Circa un terzo dei costi del sistema agroalimentare italiano e’ imputabile ai servizi di trasporto e logistica: voci che incidono sul fatturato delle imprese di produzione per oltre il 30%,
secondo un’indagine Ismea sulla struttura dei costi industriali.
Il solo costo del trasporto, che per oltre il 90% dei casi avviene su gomma, grava sul totale degli oneri logistici per circa due terzi, precisa il rapporto dal titolo: ‘La logistica come leva
competitiva per l’agroalimentare italiano’, realizzato in collaborazione con il Mipaaf nell’ambito dell’Osservatorio delle politiche strutturali.
L’altro terzo fa riferimento invece ai costi di magazzinaggio, condizionamento, confezionamento e picking (preparazione dell’ordine). ”Servizi – osserva l’Ismea – che rivestono un ruolo chiave
nella valorizzazione qualitativa e commerciale dei prodotti soprattutto nel comparto agroalimentare. E sui quali esistono in Italia enormi margini di miglioramento sia in termini di riduzione
dei costi, sia di razionalizzazione dei processi, considerando tra l’altro il ‘nanismo’ che caratterizza il sistema produttivo nazionale e la scarsa integrazione con le strutture
distributive”.
Una ragione, questa, per cui, sottolinea Ismea, ”il ricorso alla filiera corta, ovvero il passaggio diretto dall’impresa di produzione alla grande distribuzione, e’ ancora poco diffuso in
Italia”. In particolare, per le realtà industriali, limitando l’analisi al solo comparto ortofrutticolo, riguarda solo il 35% del venduto.
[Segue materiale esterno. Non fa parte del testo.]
(** * RewindPix: the upload-to-generation pipeline of [App] and [ImageUploader]

    A shallow embedding of the two React components of the repository:
    the application controller (state hooks and event handlers of [App]) and
    the photo capture component ([ImageUploader]).  React state hooks are
    modelled as fields of a record and each setter as a function on that
    record; an [async] handler is split at its [await] into the part that
    runs with the event and the part that runs when the promise settles. *)

From Stdlib Require Import Bool List String Ascii NArith ZArith Zify Lia.
From Stdlib Require Import Strings.Byte.
Import ListNotations.
Local Open Scope string_scope.

(** ** JavaScript string operations used by the components *)

Module Js.

(** [s.startsWith(p)] *)
Fixpoint startsWith (s p : string) {struct p} : bool :=
  match p with
  | EmptyString => true
  | String c p' =>
      match s with
      | EmptyString => false
      | String d s' => Ascii.eqb d c && startsWith s' p'
      end
  end.

(** [s.includes(m)] *)
Fixpoint includes (s m : string) : bool :=
  startsWith s m ||
  match s with
  | EmptyString => false
  | String _ s' => includes s' m
  end.

(** Occurrence of one character in a string. *)
Fixpoint hasChar (c : ascii) (s : string) : bool :=
  match s with
  | EmptyString => false
  | String d s' => Ascii.eqb d c || hasChar c s'
  end.

(** [s.split(sep)] for a one-character separator; the result is never empty
    ([''.split(',')] is [['']]). *)
Fixpoint split (sep : ascii) (s : string) : list string :=
  match s with
  | EmptyString => [EmptyString]
  | String c s' =>
      if Ascii.eqb c sep then EmptyString :: split sep s'
      else match split sep s' with
           | h :: t => String c h :: t
           | [] => [String c EmptyString]
           end
  end.

(** Truthiness of a [string | null] value: [null] and [''] are falsy. *)
Definition truthy (v : option string) : bool :=
  match v with
  | None => false
  | Some EmptyString => false
  | Some (String _ _) => true
  end.

(** Truthiness of an [object | null] value: every object is truthy. *)
Definition present {A : Type} (v : option A) : bool :=
  match v with
  | None => false
  | Some _ => true
  end.

End Js.

(** ** Data model of [App] *)

(** The object half of [PhotoState].  [base64Data] is the element at index 1
    of an array, which JavaScript leaves [undefined] ([None]) when the array is
    shorter. *)
Record Photo : Type := mkPhoto {
  base64Data : option string;
  mimeType : string
}.

(** [PhotoState = { base64Data; mimeType } | null] *)
Definition PhotoState : Type := option Photo.

(** The five state hooks of [App]. *)
Record AppState : Type := mkAppState {
  childPhoto : PhotoState;
  adultPhoto : PhotoState;
  generatedImage : option string;
  isLoading : bool;
  error : option string
}.

(** The arguments of the five [useState] calls. *)
Definition initialState : AppState :=
  {| childPhoto := None; adultPhoto := None; generatedImage := None;
     isLoading := false; error := None |}.

(** *** The setters *)

Definition setChildPhoto (v : PhotoState) (s : AppState) : AppState :=
  {| childPhoto := v; adultPhoto := adultPhoto s;
     generatedImage := generatedImage s; isLoading := isLoading s;
     error := error s |}.

Definition setAdultPhoto (v : PhotoState) (s : AppState) : AppState :=
  {| childPhoto := childPhoto s; adultPhoto := v;
     generatedImage := generatedImage s; isLoading := isLoading s;
     error := error s |}.

Definition setGeneratedImage (v : option string) (s : AppState) : AppState :=
  {| childPhoto := childPhoto s; adultPhoto := adultPhoto s;
     generatedImage := v; isLoading := isLoading s; error := error s |}.

Definition setIsLoading (v : bool) (s : AppState) : AppState :=
  {| childPhoto := childPhoto s; adultPhoto := adultPhoto s;
     generatedImage := generatedImage s; isLoading := v; error := error s |}.

Definition setError (v : option string) (s : AppState) : AppState :=
  {| childPhoto := childPhoto s; adultPhoto := adultPhoto s;
     generatedImage := generatedImage s; isLoading := isLoading s;
     error := v |}.

(** Sequencing of setter calls, in program order. *)
Definition andThen {A : Type} (f g : A -> A) : A -> A := fun s => g (f s).
Notation "f ;; g" := (andThen f g) (at level 61, left associativity).

(** ** The generation client, seen from [handleGenerate] *)

(** What a [catch] clause can receive: an [Error] carrying a message, or any
    other thrown value. *)
Inductive Thrown : Type :=
| ThrownError (message : string)
| ThrownOther.

(** How a promise settles. *)
Inductive Promise (A E : Type) : Type :=
| Resolved (value : A)
| Rejected (reason : E).
Arguments Resolved {A E} value.
Arguments Rejected {A E} reason.

(** How the promise of [generateReunificationImage] settles. *)
Definition Settled : Type := Promise string Thrown.

(** ** Handlers of [App] *)

(** [handleGenerate] up to its [await]: the state updates it enqueues, and the
    call to the client it issues, if any. *)
Definition handleGenerate_begin (s : AppState)
  : AppState * option (Photo * Photo) :=
  match childPhoto s, adultPhoto s with
  | Some c, Some a =>
      ((setIsLoading true ;; setError None ;; setGeneratedImage None) s,
       Some (c, a))
  | _, _ =>
      (setError (Some "Please upload both photos before generating.") s, None)
  end.

(** [handleGenerate] from the [await] on: [try] continuation or [catch], then
    [finally]. *)
Definition handleGenerate_settle (r : Settled) : AppState -> AppState :=
  match r with
  | Resolved resultBase64 =>
      setGeneratedImage (Some ("data:image/jpeg;base64," ++ resultBase64))
  | Rejected err =>
      let errorMessage :=
        match err with
        | ThrownError message => message
        | ThrownOther => "An unknown error occurred."
        end in
      setError (Some ("Failed to generate image: " ++ errorMessage))
  end ;; setIsLoading false.

(** The whole generate operation when nothing else happens while the request
    is in flight.  [client] tells how the call settles. *)
Definition handleGenerate (client : Photo -> Photo -> Settled) (s : AppState)
  : AppState :=
  match handleGenerate_begin s with
  | (s', Some (c, a)) => handleGenerate_settle (client c a) s'
  | (s', None) => s'
  end.

Definition handleStartOver : AppState -> AppState :=
  setChildPhoto None ;; setAdultPhoto None ;; setGeneratedImage None ;;
  setError None ;; setIsLoading false.

(** [handleDownload] only drives the DOM: it returns the link it clicks, if
    any, as (href, download), and leaves the state alone. *)
Definition handleDownload (s : AppState) : option (string * string) :=
  match generatedImage s with
  | Some (String c img) => Some (String c img, "rewindpix_reunion.jpeg")
  | _ => None
  end.

(** [const isGenerateDisabled = !childPhoto || !adultPhoto || isLoading] *)
Definition isGenerateDisabled (s : AppState) : bool :=
  negb (Js.present (childPhoto s)) || negb (Js.present (adultPhoto s))
  || isLoading s.

(** ** Base64 (RFC 4648), the encoding of the payload of a data URL

    The encoding is done by the browser, inside [readAsDataURL]; encoder and
    decoder are written out after RFC 4648, with padding. *)

Module Base64.

Definition alphabet : string :=
  "ABCDEFGHIJKLMNOPQRSTUVWXYZabcdefghijklmnopqrstuvwxyz0123456789+/".

Definition pad : ascii := "="%char.

(** The character of a 6-bit value. *)
Definition encodeSextet (v : N) : ascii :=
  match String.get (N.to_nat v) alphabet with
  | Some c => c
  | None => pad
  end.

Fixpoint indexIn (s : string) (c : ascii) : option N :=
  match s with
  | EmptyString => None
  | String d s' =>
      if Ascii.eqb d c then Some 0%N
      else option_map N.succ (indexIn s' c)
  end.

(** The 6-bit value of a character, if it is in the alphabet. *)
Definition decodeSextet (c : ascii) : option N := indexIn alphabet c.

(** The low eight bits of a number, as a byte. *)
Definition toByte (n : N) : byte :=
  match Byte.of_N (n mod 256) with
  | Some b => b
  | None => x00
  end.

Local Open Scope N_scope.

(** Three bytes give four characters; one or two trailing bytes give a
    padded group. *)
Fixpoint encode (bs : list byte) : string :=
  match bs with
  | [] => EmptyString
  | [a] =>
      let x := Byte.to_N a in
      String (encodeSextet (x / 4))
        (String (encodeSextet ((x mod 4) * 16))
           (String pad (String pad EmptyString)))
  | [a; b] =>
      let x := Byte.to_N a in
      let y := Byte.to_N b in
      String (encodeSextet (x / 4))
        (String (encodeSextet ((x mod 4) * 16 + y / 16))
           (String (encodeSextet ((y mod 16) * 4))
              (String pad EmptyString)))
  | a :: b :: c :: rest =>
      let x := Byte.to_N a in
      let y := Byte.to_N b in
      let z := Byte.to_N c in
      String (encodeSextet (x / 4))
        (String (encodeSextet ((x mod 4) * 16 + y / 16))
           (String (encodeSextet ((y mod 16) * 4 + z / 64))
              (String (encodeSextet (z mod 64)) (encode rest))))
  end.

(** Groups of four characters give three bytes; padding is accepted in the
    last group only. *)
Fixpoint decode (s : string) : option (list byte) :=
  match s with
  | EmptyString => Some []
  | String c1 (String c2 (String c3 (String c4 rest))) =>
      match decodeSextet c1, decodeSextet c2 with
      | Some v1, Some v2 =>
          let b1 := toByte (v1 * 4 + v2 / 16) in
          if Ascii.eqb c4 pad then
            match rest with
            | EmptyString =>
                if Ascii.eqb c3 pad then Some [b1]
                else
                  match decodeSextet c3 with
                  | Some v3 => Some [b1; toByte ((v2 mod 16) * 16 + v3 / 4)]
                  | None => None
                  end
            | String _ _ => None
            end
          else
            match decodeSextet c3, decodeSextet c4, decode rest with
            | Some v3, Some v4, Some tl =>
                Some (b1 :: toByte ((v2 mod 16) * 16 + v3 / 4)
                         :: toByte ((v3 mod 4) * 64 + v4) :: tl)
            | _, _, _ => None
            end
      | _, _ => None
      end
  | _ => None
  end.

(** Neither the padding nor a delimiter of a data URL. *)
Definition plain (c : ascii) : bool :=
  negb (Ascii.eqb c pad) && negb (Ascii.eqb c ",") && negb (Ascii.eqb c ":").

End Base64.

(** ** Files and the browser's [FileReader] *)

(** A [File]: its name, its declared media type, and its content. *)
Record File : Type := mkFile {
  name : string;
  type : string;
  bytes : list byte
}.

(** The data URL that [FileReader.readAsDataURL] builds for a file that it
    could read (File API, RFC 2397): the declared type, the base64 marker, a
    comma, and the content in base64.  A file without a declared type is
    labelled as a stream of bytes. *)
Definition readAsDataURL (file : File) : string :=
  "data:"
  ++ match type file with
     | EmptyString => "application/octet-stream"
     | t => t
     end
  ++ ";base64," ++ Base64.encode (bytes file).

(** The event with which a reader finishes: [onload], with [reader.result],
    or [onerror]. *)
Inductive ReaderEvent : Type :=
| OnLoad (result : string)
| OnError.

(** The events a reader can fire for [file]. *)
Definition firesFor (file : File) (ev : ReaderEvent) : Prop :=
  ev = OnLoad (readAsDataURL file) \/ ev = OnError.

(** ** Upload handlers of [App] *)

(** The promise of [fileToPhotoState], given the event its reader fires. *)
Definition fileToPhotoState (file : File) (ev : ReaderEvent)
  : Promise PhotoState unit :=
  match ev with
  | OnLoad base64String =>
      Resolved (Some {| base64Data := nth_error (Js.split "," base64String) 1;
                        mimeType := type file |})
  | OnError => Rejected tt
  end.

(** [handleChildPhotoUpload] from its [await] on. *)
Definition handleChildPhotoUpload (file : File) (ev : ReaderEvent)
  : AppState -> AppState :=
  match fileToPhotoState file ev with
  | Resolved photoState => setChildPhoto photoState
  | Rejected _ => setError (Some "Failed to read child photo.")
  end.

(** [handleAdultPhotoUpload] from its [await] on. *)
Definition handleAdultPhotoUpload (file : File) (ev : ReaderEvent)
  : AppState -> AppState :=
  match fileToPhotoState file ev with
  | Resolved photoState => setAdultPhoto photoState
  | Rejected _ => setError (Some "Failed to read adult photo.")
  end.

(** ** [ImageUploader] *)

Record UploaderState : Type := mkUploaderState {
  imagePreview : option string;
  fileName : string
}.

Definition initialUploader : UploaderState :=
  {| imagePreview := None; fileName := EmptyString |}.
Lemma valid_bounds (s : bool) (m : positive) (e : Z) :
  valid (S754_finite s m e) ->
  emin <= e /\ Z.pos m < 2 ^ 53 /\ (emin < e -> 2 ^ 52 <= Z.pos m).
Proof.
  unfold valid, valid_binary, bounded, canonical_mantissa.
  rewrite fexp_eq. intros H. apply andb_prop in H. destruct H as [H _].
  apply Z.eqb_eq in H.
  pose proof (digits2_pos_bounds m) as [Hlo Hhi].
  set (d := Z.pos (digits2_pos m)) in *.
  split; [lia|]. split.
  - apply Z.lt_le_trans with (2 ^ d); auto.
    apply Z.pow_le_mono_r; lia.
  - intros He. replace 52 with (d - 1) by lia. exact Hlo.
Qed.

(** Two valid magnitudes compare as their exponents, then mantissas. *)
Lemma magnitude_lt (s1 s2 : bool) (m1 m2 : positive) (e1 e2 : Z) :
  valid (S754_finite s1 m1 e1) -> valid (S754_finite s2 m2 e2) ->
  Z.pos m1 * 2 ^ (e1 - Z.min e1 e2) < Z.pos m2 * 2 ^ (e2 - Z.min e1 e2)
  <-> e1 < e2 \/ (e1 = e2 /\ Z.pos m1 < Z.pos m2).
Proof.
  intros V1 V2.
  destruct (valid_bounds _ _ _ V1) as (E1 & U1 & L1).
  destruct (valid_bounds _ _ _ V2) as (E2 & U2 & L2).
  destruct (Z.lt_total e1 e2) as [H|[H|H]].
  - rewrite Z.min_l by lia. replace (e1 - e1) with 0 by lia.
    assert (2 ^ 1 <= 2 ^ (e2 - e1)) by (apply Z.pow_le_mono_r; lia).
    assert (2 ^ 52 <= Z.pos m2) by (apply L2; lia).
    change (2 ^ 1) with 2 in *. change (2 ^ 0) with 1.
    split; [lia|]. intros _. nia.
  - subst e2. rewrite Z.min_id. replace (e1 - e1) with 0 by lia.
    change (2 ^ 0) with 1. lia.
  - rewrite Z.min_r by lia. replace (e2 - e2) with 0 by lia.
    assert (2 ^ 1 <= 2 ^ (e1 - e2)) by (apply Z.pow_le_mono_r; lia).
    assert (2 ^ 52 <= Z.pos m1) by (apply L1; lia).
    change (2 ^ 1) with 2 in *. change (2 ^ 0) with 1.
    split; [nia | lia].
Qed.

Lemma ltb_zero_normalize (D e : Z) :
  emin <= e ->
  ltb pzero (binary_normalize prec emax D e false) = (0 <? D).
Proof.
  intros He. destruct D as [|p|p]; cbn [binary_normalize]; try reflexivity.
  - pose proof (binary_round_sign false p e He) as H.
    destruct (binary_round prec emax false p e); cbn in H; try tauto; subst; reflexivity.
  - pose proof (binary_round_sign true p e He) as H.
    destruct (binary_round prec emax true p e); cbn in H; try tauto; subst; reflexivity.
Qed.
Lemma nmap_options_loop_cases (inp : list string) :
  forall nmap_options w,
  NoDup nmap_options ->
  (forall flag, flag ∈ nmap_options -> exists choice, option_mapping !! choice = Some flag) ->
  match nmap_options_loop inp nmap_options w with
  | (Ok opts, (inp', w')) =>
      says_done inp /\ opts <> [] /\ NoDup opts /\
      (forall flag, flag ∈ opts -> exists choice, option_mapping !! choice = Some flag) /\
      quiet w w'
  | (Raise e, (inp', _)) => e = EOFError /\ inp' = [] /\ ~ says_done inp
  end.
Proof.
  induction inp as [|line inp IH]; intros nmap_options w Hnd Hflags.
  - cbn. split; [reflexivity|]. split; [reflexivity|].
    intros (l & Hin & _). inversion Hin.
  - cbn [nmap_options_loop]. set (w1 := log _ w).
    assert (Hq1 : quiet w w1) by (apply quiet_log; [exact I | apply quiet_refl]).
    destruct (String.eqb_spec (PyStr.strip line) "done") as [Hd|Hd].
    + assert (Hs : says_done (line :: inp)) by (apply says_done_cons; now left).
      destruct nmap_options as [|flag opts].
      * split; [exact Hs|]. split; [discriminate|]. split; [apply NoDup_singleton|]. split.
        -- intros flag Hin. apply list_elem_of_singleton in Hin as ->. now exists "5".
        -- apply quiet_log; [exact I | exact Hq1].
      * split; [exact Hs|]. split; [discriminate|]. auto.
    + assert (Hstep : forall opts w2, NoDup opts ->
                (forall flag, flag ∈ opts -> exists choice, option_mapping !! choice = Some flag) ->
                quiet w w2 ->
                match nmap_options_loop inp opts w2 with
                | (Ok opts', (inp', w')) =>
                    says_done (line :: inp) /\ opts' <> [] /\ NoDup opts' /\
                    (forall flag, flag ∈ opts' ->
                       exists choice, option_mapping !! choice = Some flag) /\
                    quiet w w'
                | (Raise e, (inp', _)) =>
                    e = EOFError /\ inp' = [] /\ ~ says_done (line :: inp)
                end).
      { intros opts w2 Hnd2 Hfl2 Hq2. specialize (IH opts w2 Hnd2 Hfl2).
        destruct (nmap_options_loop inp opts w2) as [[opts'|e] [inp' w']].
        - destruct IH as (Hs & Hne & Hnd' & Hfl' & Hq).
          split; [apply says_done_cons; now right|]. split; [exact Hne|].
          split; [exact Hnd'|]. split; [exact Hfl'|]. eapply quiet_trans; eassumption.
        - destruct IH as (He & Hi & Hs). split; [exact He|]. split; [exact Hi|].
          rewrite says_done_cons. tauto. }
      destruct (option_mapping !! PyStr.strip line) as [flag|] eqn:Hopt.
      * destruct (str_in flag nmap_options) eqn:Hin; cbn [negb].
        -- apply Hstep; [exact Hnd | exact Hflags |].
           apply quiet_log; [exact I | exact Hq1].
        -- apply Hstep.
           ++ apply NoDup_app. split; [exact Hnd|]. split; [|apply NoDup_singleton].
              intros x Hx Hx'. apply list_elem_of_singleton in Hx' as ->.
              apply str_in_elem_of in Hx. congruence.
           ++ intros x Hx. apply elem_of_app in Hx as [Hx|Hx]; [now apply Hflags|].
              apply list_elem_of_singleton in Hx as ->. eauto.
           ++ apply quiet_log; [exact I | exact Hq1].
      * apply Hstep; [exact Hnd | exact Hflags |].
        apply quiet_log; [exact I | exact Hq1].
Qed.

End OptionMenu.

(** X6. The option menu of the port scan ends with a list of flags exactly
    when the user types "done" at some point: the list is then not empty
    (the default, empty flag stands in when nothing was chosen), holds no
    flag twice, and holds only flags of the option table; no file was
    touched and nothing launched.  Every other answer, also an unknown or a
    repeated choice, only makes the prompt come again, and without "done"
    the menu ends with [EOFError] when the input runs out. *)
Theorem nmap_options_loop_result (inp : list string) (w : World) :
  match nmap_options_loop inp [] w with
  | (Ok opts, (inp', w')) =>
      says_done inp /\ opts <> [] /\ NoDup opts /\
      (forall flag, flag ∈ opts -> exists choice, option_mapping !! choice = Some flag) /\
      quiet w w'
  | (Raise e, (inp', _)) => e = EOFError /\ inp' = [] /\ ~ says_done inp
  end.
Proof.
  apply nmap_options_loop_cases; [constructor|]. intros flag H. inversion H.
Qed.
Percentuale che sale al 47% per le
cooperative, ma che scende al 31% nel caso delle Op ortofrutticole (le organizzazioni dei produttori).
Dallo studio Ismea emerge inoltre che la ricerca di efficienza lungo i canali di commercializzazione e distribuzione, attraverso una corretta gestione logistica e’ ”condizione essenziale per
lo sviluppo della competitività”. Mentre tra i principali ostacoli si rileva una bassa percentuale di carichi completi, che determina costi di trasporto più elevati, e una
diffusa inefficienza commerciale, soprattutto in rapporto a competitor europei, riconducibile all’elevato numero degli attori coinvolti nei processi distributivi. Scarso in Italia anche il
ricorso all’intermodalità, sia marittima sia ferroviaria.